Odd that they’d stop to make the bed…

I went back for another look, and my legendary powers of observation determined that they hadn’t made the bed, having never unmade it in the first place. The chenille bedspread bore unmistakable (not to say unmentionable) evidence of the very sort of activity I had so recently overheard. They were what you’d expect, along with one thing I wouldn’t have expected-a blackish mark, roughly the size and shape of the palm of one’s hand, directly above one of the pillows.

I wondered what it was.
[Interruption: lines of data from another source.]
(** What a returned descriptor was built from. *)
Lemma setup_extension_Ok ext pc_file d :
  setup_extension popen DESTDIR BOB version_info path_exists
    platform_system numpy_include ext pc_file = Ok d →
  ∃ pc libs caged_l caged_i,
    pkgconfig popen (package pc_file) = Ok pc
    ∧ pc !! "libraries" = Some libs
    ∧ (if decide (DESTDIR = "") then caged_l = [] ∧ caged_i = []
       else ∃ l i, caged_l = [l] ∧ caged_i = [i])
    ∧ d = {| ext_name := ext;
             sources := if negb (Py.find platform_system "CYGWIN" =? -1)
                        then ["empty.c"] else [];
             language := "c++";
             include_dirs := (caged_i ++ existing pc "include_dirs") ++ [numpy_include];
             library_dirs := caged_l ++ existing pc "library_dirs";
             runtime_library_dirs := caged_l ++ existing pc "library_dirs";
             libraries := libs |}.
Proof.
  unfold setup_extension.
  destruct (pkgconfig popen (package pc_file)) as [pc|e] eqn:Hpc; simpl; [|done].
  destruct (String.length DESTDIR =? 0)%nat eqn:Hlen; simpl.
  - apply length_zero in Hlen. unfold subscript.
    destruct (pc !! "libraries") as [libs|] eqn:Hlibs; simpl; [|done].
    intros [= <-]. exists pc, libs, [], []. rewrite decide_True by done. done.
  - assert (DESTDIR ≠ "") as Hne.
    { intros Heq%length_zero. congruence. }
    unfold bob_path.
    destruct (BOB !! "base_libdir") as [[l|]|]; simpl; [|done..].
    destruct (BOB !! "base_includedir") as [[i|]|]; simpl; [|done..].
    unfold subscript.
    destruct (pc !! "libraries") as [libs|] eqn:Hlibs; simpl; [|done].
    intros [= <-]. eexists pc, libs, [_], [_]. rewrite decide_False by done.
    split_and!; [done|done|eauto|done].
Qed.
Lemma yield_from_list_yields (items : list Y) :
  yield_from_list items = yields items (Ret tt).
Proof.
  induction items as [|y items IH]; simpl; [reflexivity|].
  now rewrite IH.
Qed.

(** A generator over [unit] that ends normally is the list of its items. *)
Lemma completes_yield_from_list (g : Gen Y unit) :
  completes g = true -> g = yield_from_list (yielded g).
Proof.
  induction g as [[]|y rest IH|e]; simpl; intros H.
  - reflexivity.
  - now rewrite <- IH.
  - discriminate.
Qed.

Lemma completes_list_ (g : Gen Y R) :
  completes g = true -> list_ g = Returned (yielded g).
Proof.
  induction g as [r|y rest IH|e]; simpl; intros H.
  - reflexivity.
  - now rewrite IH.
  - discriminate.
Qed.

Lemma list_returned_yielded (g : Gen Y R) (items : list Y) :
  list_ g = Returned items -> yielded g = items.
Proof.
  revert items.
  induction g as [r|y rest IH|e]; simpl; intros items H.
  - congruence.
  - destruct (list_ rest) as [ys|e]; [|discriminate].
    inversion H; subst. now rewrite (IH ys eq_refl).
  - discriminate.
Qed.

Lemma yielded_yield_from_list (items : list Y) :
  yielded (yield_from_list items) = items.
Proof.
  induction items as [|y items IH]; simpl; [reflexivity|].
  now rewrite IH.
Qed.

(** How a property of every item goes through the combinators. *)
Variable P : Y -> Prop.

Lemma Forall_yielded_call (o : outcome R) :
  Forall P (yielded (@call Y R o)).
Proof. destruct o; constructor. Qed.

Lemma Forall_yielded_bind (g : Gen Y R) (k : R -> Gen Y S) :
  Forall P (yielded g) ->
  (forall r, Forall P (yielded (k r))) ->
  Forall P (yielded (bind g k)).
Proof.
  intros Hg Hk.
  induction g as [r|y rest IH|e]; simpl in *.
  - apply Hk.
  - inversion Hg; subst. constructor; auto.
  - constructor.
Qed.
I didn’t much want to touch it, but I took a long look at it. Could it have seeped through from beneath? If so, I didn’t much want to see the source of the seepage. But I made myself lift up a corner of the spread for a peek at the pillow beneath it, and what I saw was an ordinary white pillowcase, with no blackish mark on it, and indeed nothing out of the ordinary about it.

And was that what I wanted to be staring at when she-or both of them-came back?

No, emphatically not. I wanted to be in my own room, staring at the undersides of my eyelids. And, in not much time at all, there I was and that’s what I was doing. It was getting on for five o’clock, and I’d draw less attention leaving the hotel at a decent hour than slinking off before dawn. And why chase all the way uptown to my apartment only to hurry back a couple of hours later to open my shop? My rent was paid. I might as well get some use out of the room.

It says right on the aspirin bottle not to take the stuff more often than every four hours, but the person who wrote that didn’t have any way of knowing how I was going to feel right now. I’d gulped a couple more first thing upon returning to the room, and now I lay on the bed in the dark and waited for them to kick in.